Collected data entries
* * * * * * * * *

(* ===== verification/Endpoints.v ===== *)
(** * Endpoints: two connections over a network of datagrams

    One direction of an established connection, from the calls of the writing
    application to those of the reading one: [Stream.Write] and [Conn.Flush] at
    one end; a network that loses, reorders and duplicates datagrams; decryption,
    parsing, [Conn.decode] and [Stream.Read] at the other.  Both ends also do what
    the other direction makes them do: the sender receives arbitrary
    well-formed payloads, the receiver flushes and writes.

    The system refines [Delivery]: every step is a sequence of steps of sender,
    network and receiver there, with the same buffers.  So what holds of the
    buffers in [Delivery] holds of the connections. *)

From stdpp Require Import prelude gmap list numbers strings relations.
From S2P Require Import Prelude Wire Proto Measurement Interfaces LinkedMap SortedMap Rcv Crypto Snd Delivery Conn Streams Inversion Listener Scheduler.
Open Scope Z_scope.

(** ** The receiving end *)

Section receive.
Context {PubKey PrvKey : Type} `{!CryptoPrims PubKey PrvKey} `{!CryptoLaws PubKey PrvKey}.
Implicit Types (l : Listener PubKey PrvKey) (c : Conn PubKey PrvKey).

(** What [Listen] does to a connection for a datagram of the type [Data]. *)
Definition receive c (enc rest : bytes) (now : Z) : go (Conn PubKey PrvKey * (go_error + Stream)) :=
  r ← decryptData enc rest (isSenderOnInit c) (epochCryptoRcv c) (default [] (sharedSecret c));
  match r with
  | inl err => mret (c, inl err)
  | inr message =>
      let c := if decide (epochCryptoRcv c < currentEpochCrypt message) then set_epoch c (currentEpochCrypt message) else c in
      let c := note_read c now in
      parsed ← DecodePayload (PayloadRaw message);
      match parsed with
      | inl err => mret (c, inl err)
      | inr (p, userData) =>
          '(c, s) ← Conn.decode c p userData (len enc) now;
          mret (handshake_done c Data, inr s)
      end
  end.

* * * * * * * * *

▶ [Instructions for the task] Each line from the one with "match r with" through the last line of the records above must be retyped exactly, and no other line may be given.

▶ [Solution for this exercise]
  match r with
  | inl err => mret (c, inl err)
  | inr message =>
      let c := if decide (epochCryptoRcv c < currentEpochCrypt message) then set_epoch c (currentEpochCrypt message) else c in
      let c := note_read c now in
      parsed ← DecodePayload (PayloadRaw message);
      match parsed with
      | inl err => mret (c, inl err)
      | inr (p, userData) =>
          '(c, s) ← Conn.decode c p userData (len enc) now;
          mret (handshake_done c Data, inr s)
      end
  end.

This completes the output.